Impact of the Proposed Solution on Analytics, RTCDP and CJA
- User ID & ECID Mapping
Each User ID will now be mapped to a unique ECID, eliminating profile merges that occur when multiple User IDs are linked to the same ECID
- Personalization Accuracy
Personalized offers will be delivered to the correct segment of users, eliminating the risk of mis-targeting caused by profile overlap.

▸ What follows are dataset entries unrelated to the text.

(* ===== verification/XaCheck.v ===== *)
(** * Retrying unfinished commits (src/backend/xacheck.go)

    The checker holds the transactions whose second phase failed. On every
    tick it asks all backends for their prepared transactions ([xa recover]),
    sends the decision to those that still have the XID, and drops the entry
    when all of them accepted it or when its retries are used up; a dropped
    entry of the second kind goes to xacheck_timesout.json. The ticker and the
    goroutine around it are left out: a tick is [xaCommitsRetry]. *)

From S2P Require Import Prelude GoLib Config SqlTypes Conn Iface Txn.
Local Open Scope string_scope.
Local Open Scope Z_scope.

(** The manager (with the checker in it), the backends of the scatter, the world. *)
Record XS (W : Type) := mkXS { xs_mgr : TxnManager; xs_backends : gmap string Poolz; xs_w : W }.
Arguments mkXS {W}.
Arguments xs_mgr {W}.
Arguments xs_backends {W}.
Arguments xs_w {W}.

Section Ops.
Context {W : Type} {CO : ConnOps W} {GR : GoRange}.

Abbreviation TM := (M (TS W)).
Abbreviation XM := (M (XS W)).

(** Run a transaction's methods. *)
Definition in_txn {A} (txn : Txn) (mgr : TxnManager) (m : TM A) : XM A :=
  fun s => match m (mkTS txn mgr (xs_w s)) with
           | (r, s1) => (r, mkXS (ts_mgr s1) (xs_backends s) (ts_w s1))
           end.

(** A method of the checker: no transaction is involved. *)
Definition in_check {A} (m : TM A) : XM A :=
  fun s => in_txn (NewTxn 0 ∅) (xs_mgr s) m s.

(** The rows of [xa recover] that name [xaid], one backend entry each. *)
Fixpoint recovered (xaid backend : string) (rows : list Row) (need : list string) : res (list string) :=
  match rows with
  | [] => Ok need
  | row :: rest =>
    match row !! 3%nat with
    | None => Panic "index out of range"
    | Some v =>
      recovered xaid backend rest
        (if equal_fold (Raw v) xaid then (need ++ [backend])%list else need)
    end
  end.

(** First stage: all backends must answer. *)
Fixpoint recoverAll (xaid : string) (backends need : list string) : TM (list string) :=
  match backends with
  | [] => ret need
  | backend :: rest =>
    let* result := ExecuteOnThisBackend backend "xa recover" in
    let* need' := lift_res
      (if (0 <? qr_RowsAffected result) && Nat.eqb (length (qr_Fields result)) 4
       then recovered xaid backend (qr_Rows result) need else Ok need) in
    recoverAll xaid rest need'
  end.

(** Second stage: the number of backends that accepted the decision. *)
Fixpoint commitAll (query : string) (need : list string) (count : nat) : TM nat :=
  match need with
  | [] => ret count
  | backend :: rest =>
    let* r := attempt (ExecuteOnThisBackend backend query) in
    commitAll query rest (match r with inl _ => S count | inr _ => count end)
  end.

Definition set_Times (n : Z) (e : XaCommitErr) : XaCommitErr :=
  mkXaCommitErr (xe_Time e) (xe_Xaid e) (xe_State e) n.

(** [retry.Times--] on the entry the log points to. *)
Definition decTimes (retry : XaCommitErr) : TM unit :=
  let* xc := the_xaCheck in
  xaCheck_set (mkXaCheck (xc_times xc)
    (<[xe_Xaid retry := set_Times (int64 (xe_Times retry - 1)) retry]> (xc_retrys xc))
    (xc_file xc) (xc_timesout xc)).

(** Append to xacheck_timesout.json; a failed write panics. *)
Definition writeTimesout (retry : XaCommitErr) : TM unit :=
  let* ok := lift cIO in
  if ok then
    let* xc := the_xaCheck in
    xaCheck_set (mkXaCheck (xc_times xc) (xc_retrys xc) (xc_file xc) (xc_timesout xc ++ [retry])%list)
  else panic "xacheck.flush.config.to.file".

Definition retryBody (retry : XaCommitErr) (backends : list string) : TM bool :=
  let query := "xa " ++ xe_State retry ++ " '" ++ xe_Xaid retry ++ "' " in
  let* need := recoverAll (xe_Xaid retry) backends [] in
  let* count := commitAll query need 0 in
  if Nat.ltb 0 count && Nat.eqb count (length need) then ret true
  else if xe_Times retry <=? 0 then writeTimesout retry ;;; ret true
  else decTimes retry ;;; ret false.

Definition commitRetryBackends (retry : XaCommitErr) : XM bool :=
  let* s := get in
  let backends := sort_strings (go_range (xs_backends s)).*1 in
  match backends with
  | [] => throw (Errorf "xacheck.backend.empty" [])
  | _ =>
    match CreateTxn (xs_mgr s) (xs_backends s) with
    | Err e => throw e
    | Panic m => panic m
    | Ok (txn, mgr) => in_txn txn mgr (deferring Finish (retryBody retry backends))
    end
  end.

(** [delete(xc.retrys, retry.Xaid)] *)
Definition forget (retry : XaCommitErr) : TM unit :=
  let* xc := the_xaCheck in
  xaCheck_set (mkXaCheck (xc_times xc) (delete (xe_Xaid retry) (xc_retrys xc)) (xc_file xc)
                 (xc_timesout xc)).

Definition xaCommitsRetryMain : XM unit :=
  let* s := get in
  match tm_xaCheck (xs_mgr s) with
  | None => nilptr
  | Some xc =>
    forM (go_range (xc_retrys xc)) (fun kv =>
      let* done := commitRetryBackends kv.2 in
      if done then in_check (forget kv.2 ;;; flushXaCommitErrLog) else ret tt)
  end.

Definition xaCommitsRetry : XM unit := xaCommitsRetryMain.

(** Read xacheck.json; a file that does not exist is an empty log. *)
Definition LoadXaCommitErrLogs : TM unit :=
  let* xc := the_xaCheck in
  match xc_file xc with
  | None => ret tt
  | Some logs =>
    let* ok := lift cIO in
    if ok then forM logs addXaCommitErrLog else throw (IOError "read")
  end.

End Ops.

- Unique Visitors (Adobe Analytics)
Because new ECIDs are generated, the ECID count—and therefore the Unique Visitors metric in Adobe Analytics will appear inflated. However, reporting in Customer Journey Analytics (CJA) will remain largely unaffected.
- Profile Count (AEP)
Delinking shared-device profiles will increase profile counts in AEP; careful planning around edge guardrails and the resulting licensing/cost implications is vital here.
- Return Visits / Visitors
Frequent resetting of ECID breaks continuity of the original visit, resulting in lower return visit and return visitor counts
- Server Calls
No impact—Analytics server call volumes remain unchanged.
- Attribution (Adobe Analytics)
Attribution logic in Adobe Analytics for will be impacted, specifically for campaigns and marketing channels. Earlier, attribution spanned all user IDs linked to a single ECID. With the proposed approach, attribution will be limited to the ECID associated with the most recently logged-in user ID
Conclusion
The proposed solution, strengthens personalization accuracy, ensures cleaner identity stitching, and reduces the risk of mis-targeting. At the same time, it introduces side effects such as inflated unique visitor counts and potential impacts on attribution in analytics. This solution is best suited for the organizations which are planning to decommission AA and migrating to CJA. Because unlike AA, CJA will use user ID for person metrics calculations, instead of ECID.
Ultimately, addressing profile collapse is less about finding a perfect fix and more about adopting the most balanced strategy for the business context. Organizations must therefore weigh the benefits against these reporting considerations, while also planning for licensing and cost implications in AEP.